Según el profesor Arık, en la base de la formación de las dolinas se encuentran condiciones geológicas naturales. En áreas donde hay rocas que pueden disolverse al entrar en contacto con el agua, la interacción agua-roca puede crear cavidades subterráneas con el tiempo. El crecimiento de estas cavidades hasta convertirse en estructuras similares a cuevas y la incapacidad de sus techos para soportar la carga resultan en colapsos en la superficie.
Las fracturas cubiertas, las fallas y las unidades porosas bajo tierra también se cuentan entre los factores que facilitan el movimiento del agua y afectan el proceso. Arık señaló que en la región de Konya, las aguas ligeramente ácidas destacan como un factor que aumenta la solubilidad.
El cambio en el nivel del agua en la región también se considera crítico para la formación de dolinas. Según los expertos, las sequías prolongadas, los periodos de precipitaciones repentinas e intensas, y la creciente dependencia de las aguas subterráneas para la producción agrícola se encuentran entre los factores que aumentan los riesgos en la cuenca.
Arık, señalando también los efectos del cambio climático, dijo que 2025 se registró como uno de los periodos más cálidos de los últimos 40-50 años, y que en 2026, especialmente las precipitaciones posteriores a la primavera, pueden evaluarse como uno de los periodos más lluviosos de los últimos 60 años. Este panorama muestra que largos periodos de sequía y lluvias repentinas pueden ocurrir consecutivamente en la misma región.
CONTINÚAN LOS TRABAJOS DE MAPEO DE AFAD
Los trabajos de la AFAD para determinar los riesgos en la región también continúan.

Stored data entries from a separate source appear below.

(** The entry past the last is overwritten, the one at [p1] is left twice. *)
Lemma shift_up_spec pre M j J : M <> [] ->
  exists h M', M = h :: M' /\
  shift_up (length M) (length pre) (pre ++ M ++ j :: J) = Ok (pre ++ h :: M ++ J).
Proof.
  revert j J. induction M as [|x M IH] using rev_ind; intros j J HM; [done|]. clear HM.
  rewrite length_app, Nat.add_comm. cbn [Nat.add length shift_up].
  assert (forall K, (pre ++ (M ++ [x]) ++ K) !! (length pre + length M)%nat = Some x) as Hl.
  { intros K. rewrite lookup_app_r, <- app_assoc by lia. replace (length pre + length M - length pre)%nat with (length M) by lia.
    apply lookup_app_here. }
  rewrite (access_Ok _ (length pre + length M)%nat x (Hl _)). run.
  assert (length pre + length M + 1 = length (pre ++ M ++ [x]))%nat as El by (rewrite !length_app; simpl; lia).
  rewrite (app_assoc pre (M ++ [x])), El. rewrite (access_Ok _ _ j) by apply lookup_app_here.
  run. rewrite insert_app_here, <- !app_assoc. simpl.
  destruct M as [|h M].
  - exists x, []. done.
  - destruct (IH x (x :: J)) as (h' & M' & [= <- <-] & E); [done|].
    exists h, (M ++ [x]). split; [done|]. simpl in E |- *. rewrite E. done.
Qed.

(** [timeout] with room for one more entry. *)
Lemma timeout_spec f a t tab L : holds tab L -> f <> 0 -> 0 <= t -> Z.of_nat (length L) < NCALL - 1 ->
  exists tab', timeout f a t tab = Ok tab' /\ holds tab' (insert_rel t f a L).
Proof.
  intros (Hlen & HL & e0 & J & -> & H0) Hf Ht Hroom. unfold timeout.
  pose proof Hlen as Hlen'. rewrite length_app in Hlen'. simpl in Hlen'.
  destruct (find_slot_spec (S (length (L ++ e0 :: J))) [] L e0 J t) as (L1 & L2 & t' & -> & Ht' & E & Hi);
    [done|done|done|rewrite length_app; lia|]. cbn [app length] in E. rewrite E. run.
  rewrite length_app in Hroom, Hlen'. destruct (Z.leb_spec (NCALL - 1) (Z.of_nat (length L1))); [lia|].
  apply Forall_app in HL as [HL1 HL2].
  assert (exists h M, L2 ++ [e0] = h :: M /\ M ++ J = tail (L2 ++ e0 :: J)) as (h & M & Eh & EM).
  { destruct L2 as [|e L2]; [by exists e0, []|exists e, (L2 ++ [e0])]. simpl. by rewrite <- app_assoc. }
  assert ((L1 ++ L2) ++ e0 :: J = L1 ++ h :: M ++ J) as ->.
  { rewrite <- app_assoc. f_equal. rewrite app_comm_cons, <- Eh, <- app_assoc. done. }
  rewrite (access_Ok _ _ h) by apply lookup_app_here. run. rewrite insert_app_here. fold (later t' h).
  assert (exists e1, later t' h :: M = later_head t' L2 ++ [e1] /\ c_func e1 = 0) as (e1 & EM' & H1).
  { destruct L2 as [|e L2]; simpl in Eh; injection Eh as <- <-; [by exists (later t' e0)|by exists e0]. }
  assert (Forall (fun e => c_func e <> 0) (later_head t' L2)) as HL2'.
  { destruct L2 as [|e L2]; [done|]. apply Forall_cons_iff in HL2 as [[He _] HL2]. constructor; [done|].
    eapply Forall_impl; [exact HL2|]. by intros ? []. }
  assert (L1 ++ later t' h :: M ++ J = L1 ++ later_head t' L2 ++ e1 :: J) as ->.
  { f_equal. rewrite app_comm_cons, EM', <- app_assoc. done. }
  assert (length (later_head t' L2) = length L2) as Hll by by destruct L2.
  rewrite find_end_spec; [|done|done|rewrite !length_app; lia]. run.
  rewrite length_app, Hll. replace (length L1 + length L2 - length L1 + 1)%nat with (length (later_head t' L2 ++ [e1]))
    by (rewrite length_app, Hll; simpl; lia).
  assert (length J <> 0%nat) as HJ by (unfold NCALL in *; lia). destruct J as [|j J]; [done|].
  destruct (shift_up_spec L1 (later_head t' L2 ++ [e1]) j J) as (g & M' & Eg & Es); [by destruct (later_head t' L2)|].
  rewrite <- app_assoc in Es. simpl in Es. rewrite Es. run. rewrite insert_app_here, <- app_assoc.
  eexists. split; [reflexivity|]. split_and!.
  - rewrite <- Hlen. rewrite !length_app. simpl. rewrite !length_app. simpl. rewrite Hll.
    apply (f_equal length) in Eh. rewrite length_app in Eh. simpl in Eh. lia.
  - apply insert_rel_ok; [done|done|]. by apply Forall_app.
  - exists e1, J. split; [|done]. rewrite Hi, <- !app_assoc. simpl. by rewrite <- ?app_assoc.
Qed.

Según la información proporcionada por Arık, se están preparando mapas de sensibilidad para Konya, Karaman y Aksaray, y un mapa de peligro para Konya. El centro dentro de la Universidad Técnica de Konya también contribuye al monitoreo de las dolinas y a los trabajos de inventario.
Al referirse a la relación entre fallas, terremotos y dolinas, Arık expresó que las fallas crean discontinuidades que permiten el movimiento del agua bajo tierra, y que algunos terremotos también pueden desencadenar colapsos. Sin embargo, enfatizó que se necesitan más datos para la relación terremoto-dolina, debido a que los registros precisos sobre el momento de formación de las dolinas en la región son limitados.
Arık señaló que, después de algunos terremotos, se pueden observar formaciones de dolinas en el mismo periodo o en unos pocos días o semanas, pero dijo que no es posible establecer esta relación de manera definitiva con los datos actuales. Por esta razón, los expertos llaman la atención sobre la importancia tanto de las observaciones de campo como de los registros regulares y los trabajos de mapeo.